Yo pensaba, esquemáticamente, que había dos clases de ricos: ricos de cuna y nuevos ricos. El rentista genético que, en función de sus capacidades, conserva, acrecienta o dilapida el patrimonio heredado, y el hombre hecho a sí mismo -el self made man anglosajón- que, por su desmesurada ambición, nunca llega a hacerse del todo. El que recibió la bendición de la diosa Fortuna por razones de pedigrí y el que, a partir de un imperceptible grano de mostaza, amasó un dineral de proporciones obscenas.
A mí -no los voy a engañar- no me gustan los ricos. El Forbes me produce repulsión. Sospecho que lo mismo le ocurre a la mayoría del vecindario. Pero, quizás a diferencia de esa mayoría, guardo mayor prevención ante el magnate de carrera meteórica que ante el acaudalado heredero. Primero, porque no me creo que, en general, las fulgurantes ascensiones sean fruto exclusivo del esfuerzo y del talento. No hay evidencia empírica de que los más ricos sean también los mejores empresarios, ni los sujetos más trabajadores, ni los más sabios. Y en segundo lugar, porque detesto al ungido que dedica la mitad de su tiempo a pavonearse de su fortuna y la otra mitad a romper amarras y solidaridades con sus orígenes humildes.

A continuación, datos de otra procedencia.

(** * MX Local DNS manager: the logic layer ([logic.py]) and the
      relational lookups and mutation handlers of the page ([web.py])

    The Python code is embedded shallowly.  JSON-like Python values are
    the inductive type [pyval]; a Python call either returns or raises
    ([outcome]); code that touches the process state (the API call
    counter, the log, the [st.cache_data] store, the remote service
    behind the Meraki SDK, the widgets of the page) is a function from
    [state] to an outcome and a new state. *)

From Stdlib Require Import String List ZArith Bool Lia.
Import ListNotations.
Local Open Scope string_scope.
Local Open Scope list_scope.
Local Open Scope Z_scope.

(** ** Python values *)

Set Warnings "-register-all".

(** The values that travel between the SDK, the logic layer and the
    page: what [json] decoding produces, without floats. *)
Inductive pyval : Type :=
| PNone
| PBool (b : bool)
| PInt (n : Z)
| PStr (s : string)
| PList (xs : list pyval)
| PDict (kvs : list (string * pyval)).

(** Structural equality of values, as decided by a hash of type and
    content (the key of [st.cache_data]). *)
Fixpoint pyval_eqb (a b : pyval) {struct a} : bool :=
  match a, b with
  | PNone, PNone => true
  | PBool x, PBool y => Bool.eqb x y
  | PInt x, PInt y => Z.eqb x y
  | PStr x, PStr y => String.eqb x y
  | PList xs, PList ys =>
      (fix go (l1 l2 : list pyval) {struct l1} : bool :=
         match l1, l2 with
         | [], [] => true
         | x :: l1', y :: l2' => pyval_eqb x y && go l1' l2'
         | _, _ => false
         end) xs ys
  | PDict xs, PDict ys =>
      (fix go (l1 l2 : list (string * pyval)) {struct l1} : bool :=
         match l1, l2 with
         | [], [] => true
         | (k, x) :: l1', (k', y) :: l2' =>
             String.eqb k k' && pyval_eqb x y && go l1' l2'
         | _, _ => false
         end) xs ys
  | _, _ => false
  end.

Fixpoint args_eqb (l1 l2 : list pyval) : bool :=
  match l1, l2 with
  | [], [] => true
  | x :: l1', y :: l2' => pyval_eqb x y && args_eqb l1' l2'
  | _, _ => false
  end.

(** A dict literal or JSON object keeps its keys in insertion order. *)
Fixpoint dict_lookup {A : Type} (k : string) (d : list (string * A)) : option A :=
  match d with
  | [] => None
  | (k', v) :: d' => if String.eqb k k' then Some v else dict_lookup k d'
  end.

(** ** Exceptions and outcomes *)

(** [APIError str_e] is [meraki.APIError]; the code only ever looks at
    [str(e)], which is what the constructor carries.  Every other
    exception class is [Exception cls]. *)
Inductive exn : Type :=
| APIError (str_e : string)
| Exception (cls : string).

Inductive outcome (A : Type) : Type :=
| Return (a : A)
| Raise (e : exn).
Arguments Return {A} a.
Arguments Raise {A} e.

Definition returns {A : Type} (o : outcome A) : Prop :=
  exists a, o = Return a.

(** ** Stateful code: state passing with exceptions *)

Definition M (S A : Type) : Type := S -> outcome A * S.

Definition ret {S A : Type} (a : A) : M S A := fun s => (Return a, s).

Definition raise {S A : Type} (e : exn) : M S A := fun s => (Raise e, s).

Definition bind {S A B : Type} (c : M S A) (k : A -> M S B) : M S B :=
  fun s =>
    match c s with
    | (Return a, s') => k a s'
    | (Raise e, s') => (Raise e, s')
    end.

Definition lift {S A : Type} (o : outcome A) : M S A := fun s => (o, s).

(** [try: body / except meraki.APIError as e: handler]: only the SDK's
    own error class is handled, anything else keeps propagating. *)
Definition try_except_APIError {S A : Type}
    (body : M S A) (handler : string -> M S A) : M S A :=
  fun s =>
    match body s with
    | (Raise (APIError str_e), s') => handler str_e s'
    | r => r
    end.

Notation "x <- c1 ;; c2" := (bind c1 (fun x => c2))
  (at level 61, c1 at next level, right associativity).
Notation "c1 ;; c2" := (bind c1 (fun _ => c2))
  (at level 61, right associativity).

(** ** Exception-passing pure code *)

Definition obind {A B : Type} (o : outcome A) (k : A -> outcome B) : outcome B :=
  match o with
  | Return a => k a
  | Raise e => Raise e
  end.

Notation "'let*' x ':=' c1 'in' c2" := (obind c1 (fun x => c2))
  (at level 61, x name, c1 at next level, right associativity).

(** ** Operators and method calls on values *)

(** [obj.get(key, default)]: a dict method; any other value of this
    model has no [get] attribute. *)
Definition py_get (obj : pyval) (key : string) (default : pyval) : outcome pyval :=
  match obj with
  | PDict d =>
      Return (match dict_lookup key d with Some v => v | None => default end)
  | _ => Raise (Exception "AttributeError")
  end.

(** [obj[key]] with a string key. *)
Definition py_subscript (obj : pyval) (key : string) : outcome pyval :=
  match obj with
  | PDict d =>
      match dict_lookup key d with
      | Some v => Return v
      | None => Raise (Exception "KeyError")
      end
  | _ => Raise (Exception "TypeError")
  end.

(** Truth value of an object in [if], [not], [and], [or]. *)
Definition truthy (v : pyval) : bool :=
  match v with
  | PNone => false
  | PBool b => b
  | PInt n => negb (n =? 0)
  | PStr s => negb (String.eqb s "")
  | PList xs => match xs with [] => false | _ => true end
  | PDict kvs => match kvs with [] => false | _ => true end
  end.

Definition is_substring (needle hay : string) : bool :=
  match String.index 0 needle hay with
  | Some _ => true
  | None => false
  end.

(** [key in obj] with a string key: a key of a dict, an element of a
    list, a substring of a string; the other values are not iterable. *)
Definition py_in (key : string) (obj : pyval) : outcome bool :=
  match obj with
  | PDict d =>
      Return (match dict_lookup key d with Some _ => true | None => false end)
  | PList xs => Return (existsb (pyval_eqb (PStr key)) xs)
  | PStr s => Return (is_substring key s)
  | _ => Raise (Exception "TypeError")
  end.

(** [for x in obj]: the elements of a list, the keys of a dict, the
    characters of a string. *)
Definition py_iter (obj : pyval) : outcome (list pyval) :=
  match obj with
  | PList xs => Return xs
  | PDict d => Return (map (fun kv => PStr (fst kv)) d)
  | PStr s =>
      Return (map (fun c => PStr (String c EmptyString)) (list_ascii_of_string s))
  | _ => Raise (Exception "TypeError")
  end.

(** *** Dicts built by the page, keyed by values

    Keys are compared with [==] on hashable values, where [True == 1]
    and [False == 0]; lists and dicts cannot be keys. *)
Definition hashable (v : pyval) : bool :=
  match v with
  | PList _ | PDict _ => false
  | _ => true
  end.

Definition key_eqb (a b : pyval) : bool :=
  match a, b with
  | PNone, PNone => true
  | PBool x, PBool y => Bool.eqb x y
  | PInt x, PInt y => x =? y
  | PBool x, PInt y => Z.b2z x =? y
  | PInt x, PBool y => x =? Z.b2z y
  | PStr x, PStr y => String.eqb x y
  | _, _ => false
  end.

Definition pydict : Type := list (pyval * pyval).

Fixpoint pydict_find (d : pydict) (k : pyval) : option pyval :=
  match d with
  | [] => None
  | (k', v) :: d' => if key_eqb k k' then Some v else pydict_find d' k
  end.

(** [d[k] = v] on hashed keys: an equal key keeps its place and gets the
    new value, a new key goes last. *)
Fixpoint pydict_store (d : pydict) (k v : pyval) : pydict :=
  match d with
  | [] => [(k, v)]
  | (k', v') :: d' =>
      if key_eqb k k' then (k', v) :: d' else (k', v') :: pydict_store d' k v
  end.

Definition pydict_setitem (d : pydict) (k v : pyval) : outcome pydict :=
  if hashable k then Return (pydict_store d k v)
  else Raise (Exception "TypeError").

(** [d.get(k, default)] *)
Definition pydict_get (d : pydict) (k default : pyval) : outcome pyval :=
  if hashable k
  then Return (match pydict_find d k with Some v => v | None => default end)
  else Raise (Exception "TypeError").

(** *** web.py: relational lookups *)

(** [{x[key_field]: x[value_field] for x in coll}], one item after the
    other: key expression, value expression, then the store. *)
Fixpoint comprehension_loop (key_field value_field : string)
    (items : list pyval) (acc : pydict) : outcome pydict :=
  match items with
  | [] => Return acc
  | x :: rest =>
      let* k := py_subscript x key_field in
      let* v := py_subscript x value_field in
      let* acc' := pydict_setitem acc k v in
      comprehension_loop key_field value_field rest acc'
  end.
(* ===== verification/GoReflect.v ===== *)
(** * What the program uses of Go's types, values and package reflect

    Types as [reflect.Type] sees them, values with their typing, and the
    operations of [reflect] that fn and exp are written with. Of the basic
    types the universe has [bool], [int], [int64], [uint8], [float64] and
    [string]; it leaves out channels, complex numbers and the conversion of a
    slice to an array pointer. Named types and their methods are declared by the
    program under [reflect], so they are the parameters [GoTypes]. *)
From Stdlib Require Import Floats.SpecFloat.
From Stdlib Require Import Ascii String.
From S2P Require Import Prelude GoRuntime.

Local Open Scope string_scope.
Local Open Scope Z_scope.

(** ** Types *)

Inductive basic := BBool | BInt | BInt64 | BUint8 | BFloat64 | BString.

#[global] Instance basic_eq_dec : EqDecision basic.
Proof. solve_decision. Defined.

(** A field of a struct is its name, its [json] tag and its type; a method of
    an interface is its name and its signature. *)
Inductive rtype :=
| TBasic (k : basic)
| TNamed (name : string)
| TSlice (elem : rtype)
| TArray (n : nat) (elem : rtype)
| TPtr (elem : rtype)
| TMap (key elem : rtype)
| TStruct (fields : list (string * string * rtype))
| TFunc (ins outs : list rtype) (variadic : bool)
| TInterface (methods : list (string * rtype)).

#[global] Instance rtype_eq_dec : EqDecision rtype.
Proof.
  refine (
    fix go t1 t2 := let _ : EqDecision _ := @go in
    match t1, t2 with
    | TBasic k1, TBasic k2 => cast_if (decide (k1 = k2))
    | TNamed n1, TNamed n2 => cast_if (decide (n1 = n2))
    | TSlice e1, TSlice e2 => cast_if (decide (e1 = e2))
    | TArray n1 e1, TArray n2 e2 => cast_if_and (decide (n1 = n2)) (decide (e1 = e2))
    | TPtr e1, TPtr e2 => cast_if (decide (e1 = e2))
    | TMap k1 e1, TMap k2 e2 => cast_if_and (decide (k1 = k2)) (decide (e1 = e2))
    | TStruct f1, TStruct f2 => cast_if (decide (f1 = f2))
    | TFunc i1 o1 v1, TFunc i2 o2 v2 =>
        cast_if_and3 (decide (i1 = i2)) (decide (o1 = o2)) (decide (v1 = v2))
    | TInterface m1, TInterface m2 => cast_if (decide (m1 = m2))
    | _, _ => right _
    end); abstract congruence.
Defined.

(** [reflect.Kind]. *)
Inductive kind :=
| KBool | KInt | KInt64 | KUint8 | KFloat64 | KString
| KSlice | KArray | KPtr | KMap | KStruct | KFunc | KInterface.

#[global] Instance kind_eq_dec : EqDecision kind.
Proof. solve_decision. Defined.

Definition kind_String (k : kind) : string :=
  match k with
  | KBool => "bool" | KInt => "int" | KInt64 => "int64" | KUint8 => "uint8"
  | KFloat64 => "float64" | KString => "string" | KSlice => "slice" | KArray => "array"
  | KPtr => "ptr" | KMap => "map" | KStruct => "struct" | KFunc => "func"
  | KInterface => "interface"
  end.

Definition TAny : rtype := TInterface [].
Definition TError : rtype := TNamed "error".
Definition TInt : rtype := TBasic BInt.
Definition TFloat64 : rtype := TBasic BFloat64.
Definition TString : rtype := TBasic BString.

(** ** Values *)

(** Pointers and maps are addresses; an interface holds a type that is not an
    interface and a value of it. Integers of every width are [VInt]. *)
Inductive value :=
| VBool (b : bool)
| VInt (z : Z)
| VFloat (f : spec_float)
| VString (s : string)
| VSlice (l : option (list value))
| VArray (l : list value)
| VStruct (fields : list value)
| VPtr (p : option nat)
| VMap (p : option nat)
| VFunc (f : option nat)
| VIface (x : option (rtype * value)).

(** An [any]: nil, or a dynamic type and a value. *)
Definition iface : Type := option (rtype * value).

(** A [reflect.Value]: the zero [Value], or a type and a value of it. *)
Definition Value : Type := option (rtype * value).

(** What the program declares: the types behind names, their zero values, the
    method set of a type that is not an interface, and the [Error] method. *)
Class GoTypes := {
  declared : string → rtype;
  declared_zero : string → value;
  method_set : rtype → list (string * rtype);
  as_error : rtype * value → error;
}.

(** What the processor gives for a conversion of a float that does not fit the
    integer type: the language leaves it open. *)
Class FloatConv := float_overflow : spec_float → Z.

(** ** Numbers *)

(** Two's complement on 64 bits. *)
Definition wrap64 (z : Z) : Z := (z + 2 ^ 63) mod 2 ^ 64 - 2 ^ 63.

Definition is_i64 (z : Z) : Prop := - 2 ^ 63 ≤ z < 2 ^ 63.

(** The integer part of a finite float. *)
Definition float_trunc (f : spec_float) : option Z :=
  match f with
  | S754_zero _ => Some 0
  | S754_finite s m e =>
      let z := if 0 <=? e then Z.pos m * 2 ^ e else Z.pos m / 2 ^ (- e) in
      Some (if s then - z else z)
  | _ => None
  end.

(** [int64(f)]. *)
Definition float_to_int64 `{FloatConv} (f : spec_float) : Z :=
  match float_trunc f with
  | Some z => if (- 2 ^ 63 <=? z) && (z <? 2 ^ 63) then z else wrap64 (float_overflow f)
  | None => wrap64 (float_overflow f)
  end.

(** [float64(z)], rounding to nearest even. *)
Definition int_to_float (z : Z) : spec_float := binary_normalize 53 1024 z 0 false.

(** [string(rune(z))]: UTF-8, and U+FFFD for what is not a code point. *)
Definition char_of_Z (z : Z) : Ascii.ascii := Ascii.ascii_of_N (Z.to_N z).

Definition string_of_Zs (l : list Z) : string := string_of_list_ascii (char_of_Z <$> l).

Definition rune_error : string := string_of_Zs [239; 191; 189].

Definition string_of_rune (z : Z) : string :=
  if (z <? 0) || (1114111 <? z) || ((55296 <=? z) && (z <=? 57343)) then rune_error
  else if z <? 128 then string_of_Zs [z]
  else if z <? 2048 then string_of_Zs [192 + z / 64; 128 + z mod 64]
  else if z <? 65536 then string_of_Zs [224 + z / 4096; 128 + z / 64 mod 64; 128 + z mod 64]
  else string_of_Zs [240 + z / 262144; 128 + z / 4096 mod 64; 128 + z / 64 mod 64;
                     128 + z mod 64].

(** The bytes of a string as [uint8] values, and back. *)
Definition string_bytes (s : string) : list value :=
  (λ c, VInt (Z.of_N (Ascii.N_of_ascii c))) <$> list_ascii_of_string s.

Definition value_byte (v : value) : Z := match v with VInt z => z | _ => 0 end.

Definition bytes_string (l : list value) : string := string_of_Zs (value_byte <$> l).

(** ** Package reflect *)

Section reflect.
Context `{GT : GoTypes}.

(** The named types the program itself mentions, with their zero values:
    [error], and those of packages rpc and exp. *)
Definition known (name : string) : option (rtype * value) :=
  if bool_decide (name = "error") then
    Some (TInterface [("Error", TFunc [] [TString] false)], VIface None)
  else if bool_decide (name = "rpc.HandlerFunc") then
    Some (TFunc [TNamed "rpc.Responder"; TPtr (TNamed "rpc.Call")] [] false, VFunc None)
  else if bool_decide (name = "rpc.Caller") then
    Some (TInterface [("Call", TFunc [TNamed "context.Context"; TString; TAny; TSlice TAny]
                                     [TPtr (TNamed "rpc.Response"); TError] true)], VIface None)
  else if bool_decide (name = "exp.Ptr") then
    Some (TStruct [("Ptr", "$fnptr", TString); ("Caller", "-", TNamed "rpc.Caller");
                   ("fn", "", TAny)],
          VStruct [VString ""; VIface None; VIface None])
  else None.

(** The underlying type. *)
Definition underlying (t : rtype) : rtype :=
  match t with
  | TNamed name => match known name with Some (t, _) => t | None => declared name end
  | _ => t
  end.

Definition Kind (t : rtype) : kind :=
  match underlying t with
  | TBasic BBool => KBool
  | TBasic BInt => KInt
  | TBasic BInt64 => KInt64
  | TBasic BUint8 => KUint8
  | TBasic BFloat64 => KFloat64
  | TBasic BString => KString
  | TSlice _ => KSlice
  | TArray _ _ => KArray
  | TPtr _ => KPtr
  | TMap _ _ => KMap
  | TStruct _ => KStruct
  | TFunc _ _ _ => KFunc
  | TInterface _ | TNamed _ => KInterface
  end.

(** [Type.Elem()]; only called on the kinds listed. *)
Definition Elem (t : rtype) : rtype :=
  match underlying t with
  | TSlice e | TArray _ e | TPtr e | TMap _ e => e
  | t => t
  end.

(** [Type.String()]. *)
Fixpoint type_String (t : rtype) : string :=
  let commas := λ l, String.concat ", " l in
  match t with
  | TBasic BBool => "bool"
  | TBasic BInt => "int"
  | TBasic BInt64 => "int64"
  | TBasic BUint8 => "uint8"
  | TBasic BFloat64 => "float64"
  | TBasic BString => "string"
  | TNamed name => name
  | TSlice e => "[]" +:+ type_String e
  | TArray n e => "[" +:+ pretty n +:+ "]" +:+ type_String e
  | TPtr e => "*" +:+ type_String e
  | TMap k e => "map[" +:+ type_String k +:+ "]" +:+ type_String e
  | TStruct fs =>
      "struct {" +:+ String.concat "; " (map (λ f, f.1.1 +:+ " " +:+ type_String f.2) fs) +:+ "}"
  | TFunc ins outs _ =>
      "func(" +:+ commas (map type_String ins) +:+ ") (" +:+ commas (map type_String outs) +:+ ")"
  | TInterface ms =>
      "interface {" +:+ String.concat "; " (map (λ m, m.1 +:+ type_String m.2) ms) +:+ "}"
  end.

Definition is_interface (t : rtype) : bool :=
  match Kind t with KInterface => true | _ => false end.

(** The methods a type has: those of the interface, or its method set. *)
Definition methods_of (t : rtype) : list (string * rtype) :=
  match underlying t with TInterface ms => ms | _ => method_set t end.

(** [V.Implements(T)]. *)
Definition Implements (V T : rtype) : bool :=
  is_interface T && forallb (λ m, bool_decide (m ∈ methods_of V)) (methods_of T).
Lemma Read_loop_spec fuel n out b ls segs :
  chain b ls segs → (loop_bound ls segs ≤ fuel)%nat →
  ∃ b', buffer_Read_loop fuel n out b
          = (loop_result n out (b_closed b) (mjoin segs), b') ∧
        buffer_repr b' (drop n (mjoin segs)) ∧ b_closed b' = b_closed b.
Proof.
  revert n out b ls segs. induction fuel as [|fuel IH]; intros n out b ls segs Hc Hfuel.
  { destruct Hc as [Hl _ _ _ _]. destruct ls, segs as [|[]]; simpl in *; try done; lia. }
  cbn [buffer_Read_loop]. destruct (Nat.eqb_spec n 0) as [->|Hn].
  { exists b. split_and!; [|by exists ls, segs|done].
    unfold loop_result. destruct (mjoin segs); [done|]. cbn [take firstn]. by rewrite app_nil_r. }
  destruct ls as [|l ls], segs as [|s segs]; try by destruct (chain_linked _ _ _ Hc).
  pose proof (chain_head _ _ _ Hc) as [= Hh].
  pose proof (chain_linked _ _ _ Hc) as [Hl Hrest]. rewrite <- Hh, Hl.
  cbn [el_buf el_next]. destruct s as [|c s].
  - pose proof (chain_tail _ _ _ Hc) as Ht. destruct ls as [|l' ls].
    + injection Ht as Ht. rewrite Ht, Nat.eqb_refl. subst segs.
      exists b. cbn [mjoin list_join app]. unfold loop_result. rewrite drop_nil.
      destruct (Nat.eqb_spec n 0); [done|]. cbn [orb].
      split; [by destruct (0 <? length out)%nat, (b_closed b)|].
      split; [by exists [l], [[]]|done].
    + destruct (Nat.eqb_spec l (b_tail b)) as [Heq|_].
      { exfalso. rewrite last_cons_cons in Ht. apply last_Some_elem_of in Ht.
        pose proof (chain_nodup _ _ _ Hc) as [Hnd _]%NoDup_cons. by rewrite Heq in Hnd. }
      cbn [head]. apply chain_set_head in Hc.
      destruct (IH n out (set_head l' b) (l' :: ls) segs Hc) as (b' & Hb' & Hr & Hcl);
        [|by exists b'].
      unfold loop_bound in *. destruct segs as [|[]]; cbn [length] in *; lia.
  - apply (chain_set_head_buf _ _ _ _ (drop (Nat.min n (length (c :: s))) (c :: s))) in Hc.
    destruct (decide (n ≤ length (c :: s))%nat) as [Hle|Hgt].
    + rewrite Nat.min_l, Nat.sub_diag by done.
      destruct fuel as [|fuel]; [simpl in Hfuel; lia|]. cbn [buffer_Read_loop].
      exists (set_head_buf (drop n (c :: s)) b).
      cbn [mjoin list_join]. rewrite loop_result_enough, drop_app_le by done.
      rewrite Nat.min_l in Hc by done. split_and!; [done| |done].
      eexists _, _. split; [done|]. done.
    + rewrite Nat.min_r by lia. rewrite Nat.min_r, drop_all in Hc by lia.
      rewrite drop_all, firstn_all.
      destruct (IH (n - length (c :: s))%nat (out ++ c :: s)
                  (set_head_buf [] b) (l :: ls) ([] :: segs) Hc) as (b' & Hb' & Hr & Hcl).
      { unfold loop_bound in *. cbn [length] in *. lia. }
      exists b'. rewrite Hb'. cbn [mjoin list_join]. rewrite drop_app_ge by lia.
      split_and!; [|done|done]. cbn [set_head_buf b_closed app].
      by rewrite loop_result_more by (done || lia).
Qed.

(** ** Read refines the queue *)

Lemma loop_bound_size b ls segs :
  chain b ls segs → (loop_bound ls segs ≤ 2 * size (b_elems b) + 2)%nat.
Proof.
  intros Hc%chain_size. unfold loop_bound. destruct segs as [|[]]; lia.
Qed.

Lemma buffer_Read_spec n b q :
  buffer_repr b q →
  ∃ b', buffer_Read n b = (queue_read n (b_closed b) q, b') ∧
        buffer_repr b' (drop n q) ∧ b_closed b' = b_closed b.
Proof.
  intros (ls & segs & Hc & ->). unfold buffer_Read.
  destruct (Read_loop_spec _ n [] b ls segs Hc (loop_bound_size _ _ _ Hc))
    as (b' & Hb & Hr & Hcl).
  exists b'. rewrite Hb. split_and!; [|done|done]. f_equal.
  unfold loop_result, queue_read. destruct (mjoin segs) as [|c q].
  - by destruct (n =? 0)%nat.
  - by destruct (Nat.eqb_spec n 0) as [->|].
Qed.

Lemma buffer_write_repr b q p :
  buffer_repr b q → buffer_repr (buffer_write p b) (q ++ p).
Proof.
  intros (ls & segs & Hc & ->). eexists _, _. split; [by apply chain_write|].
  rewrite join_app. cbn [mjoin list_join]. by rewrite app_nil_r.
Qed.

Lemma buffer_eof_repr b q : buffer_repr b q → buffer_repr (buffer_eof b) q.
Proof. intros (ls & segs & Hc & ->). eexists _, _. split; [by apply chain_eof|done]. Qed.

#[export] Hint Resolve newBuffer_repr buffer_write_repr buffer_eof_repr : qtalk.

(** A buffer holds one queue of bytes only. *)
Lemma linked_functional h l ls ls' segs segs' :
  linked h (l :: ls) segs → linked h (l :: ls') segs' → l :: ls = l :: ls' ∧ segs = segs'.
Proof.
  revert l ls' segs segs'. induction ls as [|k ls IH]; intros l ls' [|s segs] [|s' segs'];
    cbn [linked]; try tauto; intros [H1 H1'] [H2 H2'].
  - destruct ls'; simplify_eq/=. done.
  - destruct ls' as [|k' ls']; simplify_eq/=.
    by destruct (IH k ls' segs segs' H1' H2') as [? ->]; simplify_eq.
Qed.

Lemma buffer_repr_functional b q q' : buffer_repr b q → buffer_repr b q' → q = q'.
Proof.
  intros (ls & segs & [Hl _ Hh _ _] & ->) (ls' & segs' & [Hl' _ Hh' _ _] & ->).
  destruct ls as [|l ls], ls' as [|l' ls']; simplify_eq/=.
  by destruct (linked_functional _ _ _ _ _ _ Hl Hl') as [_ ->].
Qed.

(** ** Sequences of operations *)

Inductive buffer_op :=
| OpWrite (p : list byte)
| OpEof
| OpRead (n : nat).

(** One operation: the bytes a read that did not wait returned, and the
    buffer. *)
Definition run_op (op : buffer_op) (b : buffer) : list byte * buffer :=
  match op with
  | OpWrite p => ([], buffer_write p b)
  | OpEof => ([], buffer_eof b)
  | OpRead n => match buffer_Read n b with
                | (Ret (out, _), b') => (out, b')
                | (_, b') => ([], b')
                end
  end.

Fixpoint run_ops (ops : list buffer_op) (b : buffer) : list byte * buffer :=
  match ops with
  | [] => ([], b)
  | op :: ops =>
      let '(out, b') := run_op op b in
      let '(outs, b'') := run_ops ops b' in (out ++ outs, b'')
  end.

(** What the operations write. *)
Definition written (ops : list buffer_op) : list byte :=
  mjoin ((λ op, match op with OpWrite p => p | _ => [] end) <$> ops).

Lemma run_op_repr op b q :
  buffer_repr b q →
  ∃ q', buffer_repr (run_op op b).2 q' ∧ q ++ written [op] = (run_op op b).1 ++ q'.
Proof.
  intros Hr. destruct op as [p| |n]; unfold written; cbn [run_op fmap list_fmap mjoin
    list_join fst snd app]; rewrite ?app_nil_r.
  - exists (q ++ p). auto with qtalk.
  - exists q. auto with qtalk.
  - destruct (buffer_Read_spec n b q Hr) as (b' & -> & Hr' & _). exists (drop n q).
    unfold queue_read. destruct (Nat.eqb_spec n 0) as [->|]; [done|].
    destruct q; [rewrite drop_nil in *; by destruct (b_closed b)|]. cbn [fst snd]. by rewrite take_drop.
Qed.

Lemma run_ops_repr ops b q :
  buffer_repr b q →
  ∃ q', buffer_repr (run_ops ops b).2 q' ∧ q ++ written ops = (run_ops ops b).1 ++ q'.
Proof.
  revert b q. induction ops as [|op ops IH]; intros b q Hr; cbn [run_ops].
  { exists q. split; [done|]. unfold written. simpl. by rewrite app_nil_r. }
  destruct (run_op_repr op b q Hr) as (q1 & Hr1 & Heq).
  destruct (run_op op b) as [out b1]. destruct (IH b1 q1 Hr1) as (q2 & Hr2 & Heq2).
  destruct (run_ops ops b1) as [outs b2]. exists q2. split; [done|]. cbn [fst snd] in *.
  change (op :: ops) with ([op] ++ ops). unfold written in *. rewrite fmap_app, join_app.
  by rewrite app_assoc, Heq, <- !app_assoc, Heq2.
Qed.

(** ** Properties *)

(** C13. [Read] on the linked list does what a byte queue promises: it ends, it
    returns the first [n] bytes (all of them if there are fewer), [io.EOF] on an
    empty closed buffer, and waits on an empty open one; the list then holds
    exactly the rest. *)
Theorem buffer_Read_refines n b q :
  buffer_repr b q →
  ∃ b', buffer_Read n b = (queue_read n (b_closed b) q, b') ∧
        buffer_repr b' (drop n q) ∧ b_closed b' = b_closed b.
Proof. apply buffer_Read_spec. Qed.

Lemma buffer_Read_refines_witness :
  ∃ b', buffer_Read 3 (buffer_write [x03; x04] (buffer_write [] (buffer_write [x01; x02] newBuffer)))
        = (Ret ([x01; x02; x03], None), b') ∧ buffer_repr b' [x04].
Proof.
  assert (buffer_repr (buffer_write [x03; x04] (buffer_write [] (buffer_write [x01; x02] newBuffer)))
    [x01; x02; x03; x04]) as Hr.
  { apply (buffer_write_repr _ [x01; x02]), (buffer_write_repr _ [x01; x02] []),
      (buffer_write_repr _ []), newBuffer_repr. }
  destruct (buffer_Read_refines 3 _ _ Hr) as (b' & Hb & Hr' & _).
  exists b'. exact (conj Hb Hr').
Defined.

(** Every interleaving of writes, reads and the end of the stream is first
    in, first out: what the reads returned, followed by what is still buffered,
    is what was written, in order. *)
Theorem buffer_fifo ops :
  ∃ q, buffer_repr (run_ops ops newBuffer).2 q ∧
       written ops = (run_ops ops newBuffer).1 ++ q.
Proof. exact (run_ops_repr ops newBuffer [] newBuffer_repr). Qed.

En el año 2006 mi esquema, admito que un tanto maniqueo, se hizo añicos. Como mínimo, estaba incompleto: había una tercera clase de ricos. El productor audiovisual Javier Valiño me llamó de parte de Rosalía Mera: la cofundadora de Inditex quería conocerme. Durante una mañana me mostró el estudio de grabación del centro Mans, que acababa de abrir en el polígono coruñés de Pocomaco. Comimos en un modesto restaurante. Hablamos de Paideia, para mí una incógnita y para ella un empeño que llevaba grabado en los huesos del alma. Y de sus temas recurrentes: el cáncer de la exclusión social, la investigación biomédica, la sanidad y la educación públicas. ¡Qué lejos estaban sus preocupaciones vitales del ránking del Forbes!
Aquel día, en el sitio más inesperado, recibí una inolvidable lección de humanidad. La que solo podía impartir quien se mantenía fiel a su origen, la niña que a los once años abandonó el colegio para llevar unas pesetas al hogar humilde o la costurera reivindicativa que hilvanaba batas en La Maja. Se lo confesó a Iñaki Gabilondo años después: «Cuando uno procede de donde procede no se puede ser de otra manera».